YouTube’s responses so far miss the point

13 August 2019

 

We’re still waiting for an official answer from YouTube. For the most part, YouTube didn’t offer a response to our proposals when asked about them by journalists. But they did reply to Forbes. Here’s the full statement, according to Forbes:

 

We're deeply invested in creators' success, that's why we share the majority of revenue with them. We also need to ensure that users feel safe and that advertisers feel confident that YouTube is safe for their brand. We take lots of feedback as we work to get this balance right, including by meeting with hundreds of creators every year. However, contrary to what is being claimed, YouTube creators are not YouTube employees by legal status.

 

Here’s what we think:

 

  • YouTube says: “We’re deeply invested in creators’ success, that’s why we share the majority of revenue with them.”

Our response: If Creators didn’t upload their videos to the platform, YouTube would make no revenue at all. The vast majority of value on the platform is produced by the Creators — and they also bear most of the risk. The problem is, in the last few years, because of the increasing lack of transparency around monetization, this risk has become impossible to calculate. Unlike truly self employed contractors or entrepreneurs, Creators are no longer independent economic agents free to make informed, calculated business risks — rather, they are subjects in a vast, kafkaesque cybernetic bureaucracy whose primary accountabilities are to investors, advertisers, and — occasionally, when the situation gets extreme enough — outraged members of the public. YouTube is not an open market with fair competition and transparent rules that apply uniformly to everyone; rather, it is a game where the rules constantly change, and some “players” are treated differently from others.

 

Here’s a question: advertisers can see exactly which videos their ads appeared on. Don’t Creators deserve the same degree of transparency?

  • YouTube says: “We also need to ensure that users feel safe and that advertisers feel confident that YouTube is safe for their brand.”

Our response: Of course! This is extremely important. YouTube serves the function of a public sphere, and it should be safe for everyone. And of coruse, Creators would love to feel safe in the knowledge that they know the “rules of the game” that determine their livelihoods: what criteria does YouTube use to decide which videos will be monetized and which won’t?

 

Why are these rules kept secret, and why can’t a Creator get clear guidance from a human being at YouTube about how to avoid demonetization?

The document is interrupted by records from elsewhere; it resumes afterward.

(* ===== verification/Epoll.v ===== *)
(** * Events between the stack and the application

    The event queues are rings; here they are lists of events.  An event is queued once for
    a socket until it is fetched; the stack moves its events behind those of the application
    in order; [mtcp_epoll_wait] fetches what can be delivered, in order, and waits only when
    both queues of the application are empty. *)

From S2P Require Import Prelude SeqArith Mtcp Events Sockets Core Api Stack System Ring.

(** ** One queue *)

Definition eq_view (q : event_queue) : list mtcp_epoll_event_int :=
  window (eq_events q) (eq_start q) (num_events q).

Record eq_wf (q : event_queue) : Prop := {
  ew_size : zlen (eq_events q) = eq_size q;
  ew_span : spans (eq_events q) (eq_start q) (num_events q);
  ew_end : eq_end q = (eq_start q + num_events q) mod eq_size q
}.

Lemma eq_view_zlen q : eq_wf q -> zlen (eq_view q) = num_events q.
Proof. intros [_ Hs _]. by apply window_zlen. Qed.

Lemma wrap_index n i : 0 <= i < n -> (if n <=? i + 1 then 0 else i + 1) = (i + 1) mod n.
Proof.
  intros Hi. destruct (Z.leb_spec n (i + 1)).
  - replace (i + 1) with n by lia. by rewrite Z_mod_same_full.
  - by rewrite Z.mod_small by lia.
Qed.

Lemma eq_push_ok q v : eq_wf q -> num_events q < eq_size q ->
  exists q', eq_push q v = Some q' /\ eq_wf q' /\ eq_size q' = eq_size q /\ eq_view q' = eq_view q ++ [v].
Proof.
  intros [Hz Hs He] Hn. pose proof Hs as [Ho Hl]. unfold eq_push.
  pose proof (Z.mod_pos_bound (eq_start q + num_events q) (eq_size q) ltac:(lia)) as Hm.
  assert (Hz1 : zlen [v] = 1) by done.
  destruct (mem_write (eq_events q) (eq_end q) [v]) as [b|] eqn:Hw.
  2: { rewrite mem_write_ok in Hw by lia. done. }
  cbn [mbind option_bind]. eexists. split; [done|].
  assert (Hb : zlen b = zlen (eq_events q)) by (unfold zlen; by rewrite (mem_write_length _ _ _ _ Hw)).
  split_and!; [split; cbn| |]; [lia|split; lia| |done|].
  - rewrite wrap_index, He by lia. rewrite Zplus_mod_idemp_l. f_equal. lia.
  - rewrite He, <- Hz in Hw. change 1 with (zlen [v]). by apply (window_write _ _ _ _ _ Hs); [rewrite Hz1; lia|].
Qed.
Definition readyb (s : tcp_stream) (b : Buffer.tcp_send_buffer) : bool :=
  (zlen (Buffer.data b) =? Buffer.size b) && (0 <? Buffer.size b) && (Buffer.size b <? 4294967296) &&
  (Buffer.head b =? Buffer.head_off b) && (0 <=? Buffer.head_off b) && (0 <=? Buffer.len b) &&
  (Buffer.head_off b + Buffer.len b =? Buffer.tail_off b) && (Buffer.tail_off b <=? Buffer.size b) &&
  (0 <=? Buffer.init_seq b) && (Buffer.init_seq b <? 4294967296) &&
  (Buffer.head_seq b =? u32 (Buffer.init_seq b + (Buffer.cum_len b - Buffer.len b))) &&
  (Buffer.len b <? 2147483648) && (0 <=? snd_nxt s) && (snd_nxt s <? 4294967296) &&
  (sent s b <=? Buffer.len b) && (inflight s <? 2147483648) && (0 <=? window s) && (window s <? 2147483648) &&
  (12 <? mss (sndvar s)) && (mss (sndvar s) <? 65536).

Lemma readyb_ready s b : readyb s b = true -> ready s b.
Proof.
  unfold readyb. rewrite !andb_true_iff, !Z.eqb_eq, !Z.ltb_lt, !Z.leb_le. intros Hb. destruct_and! Hb.
  split; unfold Buffer.wf, is_u32; lia.
Qed.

  • YouTube says: “We take lots of feedback as we work to get this balance right, including by meeting with hundreds of creators every year.”

 Our response: A few hundred creators is a drop in the ocean. The Youtubers Union is just getting started and we already have 21,000 members.

 

Here are a few questions: Which creators does YouTube talk to? What do they talk about? Why do some Creators have privileged access, while thousands of others can’t even talk to a human about a demonetization decision? Just as YouTube keeps the rules and processes by which they evaluate videos secret, they’re keeping the processes by which they decide which Creators they ask for input secret. It’s long past time for YouTube to end the secrecy and get transparent — not only about the rules for demonetization and recommendation, but also about who gets input into decisions that affect all Creators.

 

Talking about the situation as striking a “balance” misses the point. The speed limit in California is 65 miles per hour; we can only discuss whether this number is too high or too low because we know what the number is. Right now, on YouTube, all Creators know is that there is a limit and it’s somewhere between 25 and 100 miles per hour. It might even be different for different Creators! We have no way to know, because YouTube won’t say. The analogy makes clear how absurd the situation is. We are not even contesting YouTube’s right to decide what the number is — we just want to know what it is.

YouTube says: “However, contrary to what is being claimed, YouTube creators are not YouTube employees by legal status.”

 

Our response: It would be illuminating to see YouTube’s legal analysis. But one thing is clear: YouTube’s Community Guidelines and — especially — Advertiser-Friendly Content Guidelines let YouTube control Creators to an extent that isn’t consistent with the traditional freedoms of self-employed contractors. Rather, the fine control that these Guidelines allow YouTube to exert over Creators is more consistent with the “subordinate” relationship experienced by employees. But YouTube provides Creators none of the benefits or protections of employees.

 

YouTube, like Uber and Lyft, gets the best of both worlds: none of the responsibilities it would have if it hired Creators as employees, and fine control over content. Creators, on the other hand, have the worst of both worlds: they don’t have the protections employees have, but neither do they have the freedom to act as “free agents” on an “open marketplace” that truly self-employed content creators would have.